Threonyl-tRNA synthetase (TRS)-treated DCs induce Th1 polarization in vivo. Dendritic cells (DCs) were isolated from C57BL/6 mice as described in the Materials and Methods. Immature-DCs (iDCs) were cultured with ovalbumin (OVA, 10 μg/ml) for 2 h and OVA-DCs were treated with media or TRS (200 nM) for 6 h, harvested, and then, DCs were subcutaneously injected into OT-II mice through the footpad.
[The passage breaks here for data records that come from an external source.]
Record EpochData := mkEpochData {
  first_block : HeaderHash;
  last_block : HeaderHash;
  total_blocks : Z;
}.

Inductive ExplorerVote :=
| VotePublic (choice : Z)
| VotePrivate (proof : ProofOfCorrectVote) (encrypted_vote : EncryptedVote).

Inductive ExplorerVoteTally :=
| TallyPublic (results : list Z) (options : Options)
| TallyPrivate (results : option (list Z)) (options : Options).

Record ExplorerVoteProposal := mkVoteProposal {
  evp_proposal_id : ExternalProposalId;
  evp_options : Options;
  evp_tally : option ExplorerVoteTally;
  evp_votes : hamt ExplorerAddress ExplorerVote;
}.

Record ExplorerVotePlan := mkExplorerVotePlan {
  ep_id : VotePlanId;
  ep_vote_start : BlockDate;
  ep_vote_end : BlockDate;
  ep_committee_end : BlockDate;
  ep_payload_type : PayloadType;
  ep_proposals : list ExplorerVoteProposal;
}.

Definition Transactions : Type := hamt FragmentId HeaderHash.
Definition Blocks : Type := hamt HeaderHash ExplorerBlock.
Definition ChainLengths : Type := hamt Z HeaderHash.
Definition Addresses : Type := hamt ExplorerAddress (PersistentSequence FragmentId).
Definition Epochs : Type := hamt Z EpochData.
Definition StakePoolBlocks : Type := hamt PoolId (PersistentSequence HeaderHash).
Definition StakePool : Type := hamt PoolId StakePoolData.
Definition VotePlans : Type := hamt VotePlanId ExplorerVotePlan.
(* ===== verification/Subscription.v ===== *)
(** * Inbound subscriptions

    Models [jormungandr/src/network/subscription.rs]: the sinks that take what
    a peer sends on its three subscription streams (block announcements,
    fragments, gossip), decode it and hand it to the tasks of the node, and
    the message boxes they write to ([utils/async_msg.rs]).  A sink is polled:
    whether a message box has room, whether a message is taken, and whether
    the lock of the table of peers is free at a poll is decided by the
    environment, a function of the number of polls made so far. *)

From stdpp Require Import list.
From S2P Require Import Prelude Lru Lhm FragmentLogs Peers Gossip.

(** [std::task::Poll]. *)
Inductive Poll (A : Type) := Ready (a : A) | Pending.
Arguments Ready {A} a.
Arguments Pending {A}.

Definition poll_map {A B} (f : A → B) (p : Poll A) : Poll B :=
  match p with Ready a => Ready (f a) | Pending => Pending end.

(** The data of [chain_network] and of the chain library, with the
    conversions of network/convert.rs. *)
Class Wire := {
  NodeId : Type;
  RawHeader : Type;
  Header : Type;
  decode_header : RawHeader → option Header;
  RawFragment : Type;
  Fragment : Type;
  decode_fragment : RawFragment → option Fragment;
  RawNode : Type;
  Node : Type;
  decode_node : RawNode → option Node;
  node_address : Node → Gossip.SocketAddr;
  RawId : Type;
  HeaderId : Type;
  decode_id : RawId → option HeaderId;
}.

(** The message boxes of the tasks ([Channels]). *)
Inductive BoxId := BlockBox | TransactionBox | TopologyBox | ClientBox.

(** [chain_network::error::Code], the codes used here. *)
Inductive Code := Internal | InvalidArgument.
Inductive SendError := mkSendError.

(** What is sent to the tasks.  A handle of a stream is the number of the
    request it belongs to. *)
Section messages.
Context `{Wire}.
Inductive BlockMsg :=
| AnnouncedBlock (header : Header) (node_id : NodeId)
| NetworkBlocks (handle : nat)
| ChainHeaders (handle : nat).
Inductive TransactionMsg :=
| SendTransactions (origin : FragmentOrigin) (fragments : list Fragment) (fail_fast : bool).
Inductive TopologyMsg :=
| AcceptGossip (nodes : list Node)
| PromotePeer (id : NodeId).
Inductive ClientMsg :=
| GetBlocks (ids : list HeaderId)
| PullHeaders (from : list HeaderId) (to : HeaderId).
End messages.

(** The statistics of the table of peers, as the sinks use them. *)
Inductive Activity := OnBlock | OnFragment | OnGossip.
Class PeerTable `{Wire} (P : Type) := refresh_peer : Activity → Z → NodeId → P → P.

(** The answers of the environment at the n-th poll. *)
Class Env := {
  box_ready : BoxId → nat → Poll (result SendError unit);
  box_start : BoxId → nat → result SendError unit;
  box_flush : BoxId → nat → Poll (result SendError unit);
  box_close : BoxId → nat → Poll (result SendError unit);
  peers_lock : nat → Poll unit;
  clock : nat → Z;
}.

Module Subscription.

(** buffer_sizes::inbound::FRAGMENTS *)
Definition FRAGMENTS : nat := 128.

Inductive Direction := Server | Client.

Section subscription.
Context `{Wire} {P : Type} `{!PeerTable P} `{Env}.

(** What the sinks share with the rest of the node: the messages they sent,
    the boxes they closed, the table of peers; and the number of polls. *)
Record World := mkWorld {
  polls : nat;
  block_box : list BlockMsg;
  transaction_box : list TransactionMsg;
  topology_box : list TopologyMsg;
  client_box : list ClientMsg;
  closed : list BoxId;
  peers : P;
}.

Definition tick (w : World) : World :=
  mkWorld (S (polls w)) (block_box w) (transaction_box w) (topology_box w) (client_box w) (closed w) (peers w).
Definition push_block (m : BlockMsg) (w : World) : World :=
  mkWorld (polls w) (block_box w ++ [m]) (transaction_box w) (topology_box w) (client_box w) (closed w) (peers w).
Definition push_transaction (m : TransactionMsg) (w : World) : World :=
  mkWorld (polls w) (block_box w) (transaction_box w ++ [m]) (topology_box w) (client_box w) (closed w) (peers w).
Definition push_topology (m : TopologyMsg) (w : World) : World :=
  mkWorld (polls w) (block_box w) (transaction_box w) (topology_box w ++ [m]) (client_box w) (closed w) (peers w).
Definition push_client (m : ClientMsg) (w : World) : World :=
  mkWorld (polls w) (block_box w) (transaction_box w) (topology_box w) (client_box w ++ [m]) (closed w) (peers w).
Definition add_closed (b : BoxId) (w : World) : World :=
  mkWorld (polls w) (block_box w) (transaction_box w) (topology_box w) (client_box w) (closed w ++ [b]) (peers w).
Definition set_peers (p : P) (w : World) : World :=
  mkWorld (polls w) (block_box w) (transaction_box w) (topology_box w) (client_box w) (closed w) p.

(** ** Polling *)

(** A method of a sink with state [X].  [Poll<Result<A, Error>>] is a program
    that ends with [Poll A], or with an error. *)
Abbreviation sink X := (prog (World * X) Code).

Definition ready_then {S E A B} (m : prog S E (Poll A)) (k : A → prog S E (Poll B)) : prog S E (Poll B) :=
  p ← m; match p with Ready a => k a | Pending => mret Pending end.

(** A question to the environment. *)
Definition ask {E X A} (f : nat → A) : prog (World * X) E A :=
  λ '(w, x), Some ((tick w, x), Ok (f (polls w))).
Definition world {E X} (f : World → World) : prog (World * X) E unit :=
  λ '(w, x), Some ((f w, x), Ok tt).
Definition local {E X} (f : X → X) : prog (World * X) E unit :=
  λ '(w, x), Some ((w, f x), Ok tt).

(** *** Message boxes (async_msg.rs) *)
Definition settle {X A} (p : Poll (result SendError A)) : sink X (Poll A) :=
  match p with
  | Pending => mret Pending
  | Ready (Ok a) => mret (Ready a)
  | Ready (Err _) => throw Internal
  end.
Definition mbox_poll_ready {X} (b : BoxId) : sink X (Poll unit) := ask (box_ready b) ≫= settle.
Definition mbox_poll_flush {X} (b : BoxId) : sink X (Poll unit) := ask (box_flush b) ≫= settle.
Definition mbox_poll_close {X} (b : BoxId) : sink X (Poll unit) :=
  ready_then (ask (box_close b) ≫= settle) (λ _, world (add_closed b);; mret (Ready tt)).
Definition mbox_start_send {X} (b : BoxId) (push : World → World) : sink X unit :=
  r ← ask (box_start b);
  match r with Ok _ => world push | Err _ => throw Internal end.

(** *** PendingProcessing *)

(** The futures that are started: the refresh of the statistics, and, for
    gossip, its join with the sending of messages.  [flushing]: the message
    before [sends] was handed over and is being flushed. *)
Record Fut := mkFut { refresh : option Activity; flushing : bool; sends : list TopologyMsg }.

Definition refresh_fut (a : Activity) : Fut := mkFut (Some a) false [].

Definition PendingProcessing : Type := option Fut.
After seven days, the draining lymph node cells were isolated and cultured for three days in the presence with OVA (100 μg/ml). (A) The populations of IFN-γ-, IL-4-, and IL-17-expressing CD4⁺ T cells, as analyzed by flow cytometry. Representative figures are presented. Results from (A) are summarized in (B) as the mean ± SD of three independent experiments (n = 6). (C) Protein levels of IFN-γ, IL-4, and IL-17 in the culture supernatant, as analyzed using enzyme-linked immunosorbent assay. Data shown represent the mean ± SEM of three independent experiments (n = 6). (B, C) *P < 0.05, **P < 0.01, ^##P < 0.01, and ***P < 0.001 compared with the group injected with OVA, media-treated DCs.